Of the 400 operations with the EsophyX performed worldwide, 250 have occurred in Belgium. The EsophyX is not refundable and is still expensive (only all-in instrument costs nearly 3,000 euros). The Nissen procedure will be fully reimbursed by health insurance.

Choose between drugs and surgery

"It's a difficult choice," says Professor De Koster. "Comparative studies are scarce You should especially understand that surgery is not always a permanent solution. Studies show that 70% of patients re-used drugs after thirty years, even though the dose reduced A large US study recently showed. that long-term effect of surgery is hardly different from this drug. "

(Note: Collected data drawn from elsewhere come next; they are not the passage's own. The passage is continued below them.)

Lemma normalize_run input required_kind out :
  length out = 1024%nat →
  ∃ r, r4_path_normalize input required_kind out = Some r ∧
    match spec_normalize input required_kind with
    | inl code => pr_status r = code
    | inr (path, absolute) =>
        pr_status r = R4_PATH_OK ∧ pr_absolute r = absolute ∧
        pr_len r = Z.of_nat (length path) ∧ (length path ≤ 1023)%nat ∧
        take (length path) (pr_out r) = path ∧ pr_out r !! length path = Some x00
    end.
Proof.
  intros Hout. unfold r4_path_normalize, spec_normalize. destruct input as [input|]; [|by eexists].
  case_bool_decide as Hne; [subst; by eexists|].
  destruct (Z.eqb_spec (Z.of_nat (length input)) 0) as [Hz|_]; [destruct input; [done|simpl in Hz; lia]|].
  unfold R4OS_FILE_PATH_MAX_BYTES. destruct (Z.ltb_spec 1023 (Z.of_nat (length input))) as [|Hlen]; [by eexists|].
  destruct (_ || (required_kind =? 0) && _); [by eexists|]. cbn [orb].
  destruct (negb (is_absolute input) && _); [by eexists|].
  destruct (rep_start (is_absolute input) input out Hout) as (st & -> & Hrep).
  cbn [mbind option_bind]. pose proof (start_cost input Hne ltac:(lia)) as Hcost. cbv zeta in Hcost.
  set (P := drive_prefix (is_absolute input) input) in *.
  assert ((if is_absolute input then drop 3 input else input) = drop (length P) input) as ->
    by (unfold P, drive_prefix; by destruct (is_absolute input)).
  rewrite norm_loop_fold by (rewrite length_drop; lia).
  destruct (components_cost (drop (length P) input)) as [_ Hnes].
  pose proof (drive_prefix_kind (is_absolute input) input) as Hk. fold P in Hk.
  destruct (fold_refines _ _ (components (drop (length P) input)) _ _ Hk Hrep) as (r & -> & Hr);
    [change (cost []) with 0%nat; lia|done|]. cbn [mbind option_bind].
  destruct (walk (prefix_len P) [] _) as [code|comps] eqn:Hw; [subst r; by eexists|].
  destruct Hr as (st' & -> & Hrep'). apply norm_finish_run; [done|done|].
  apply walk_cost in Hw. change (cost []) with 0%nat in Hw. lia.
Qed.

(** C6. [r4_path_normalize] never reads or writes outside its buffers: for
    every input and every 1024-byte output buffer it returns, and with exactly
    the verdict and the NUL-terminated path of the specification. *)
Theorem path_normalize_refines input required_kind out :
  length out = 1024%nat →
  ∃ r, r4_path_normalize input required_kind out = Some r ∧
    match spec_normalize input required_kind with
    | inl code => pr_status r = code
    | inr (path, absolute) =>
        pr_status r = R4_PATH_OK ∧ pr_absolute r = absolute ∧
        pr_len r = Z.of_nat (length path) ∧ (length path ≤ 1023)%nat ∧
        take (length path) (pr_out r) = path ∧ pr_out r !! length path = Some x00
    end.
Proof. apply normalize_run. Qed.

Definition demo_buffer : list byte := concat (replicate 1024 [xff]).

"Over the drugs should take the patient's life, I always say that we will sustain the treatment ten years. Why ten years? That's long enough and a fundamental discovery in order to develop its first clinical application. Some changes can be impossible predict. the surgeons would of course like to operate more people than gastroenterologists send them. But it's obviously a personal, subjective choice that depends on the patient and the doctor. it is not a question of right or wrong!

When operate?

if the patient relapses after a well-executed treatment for one year with PPI
if a young patient chooses surgery over a lifetime treatment
if the patient is not satisfied with the PPI
if the patient does not follow a regular treatment to socio-economic or other reasons
if the patient suffers from a Barrett's esophagus, which is not stabilized by the treatment, or relapse after   cessation of treatment
if the patient suffers from a stenosis of the esophagus which does not respond to PPI and endoscopic dilatation.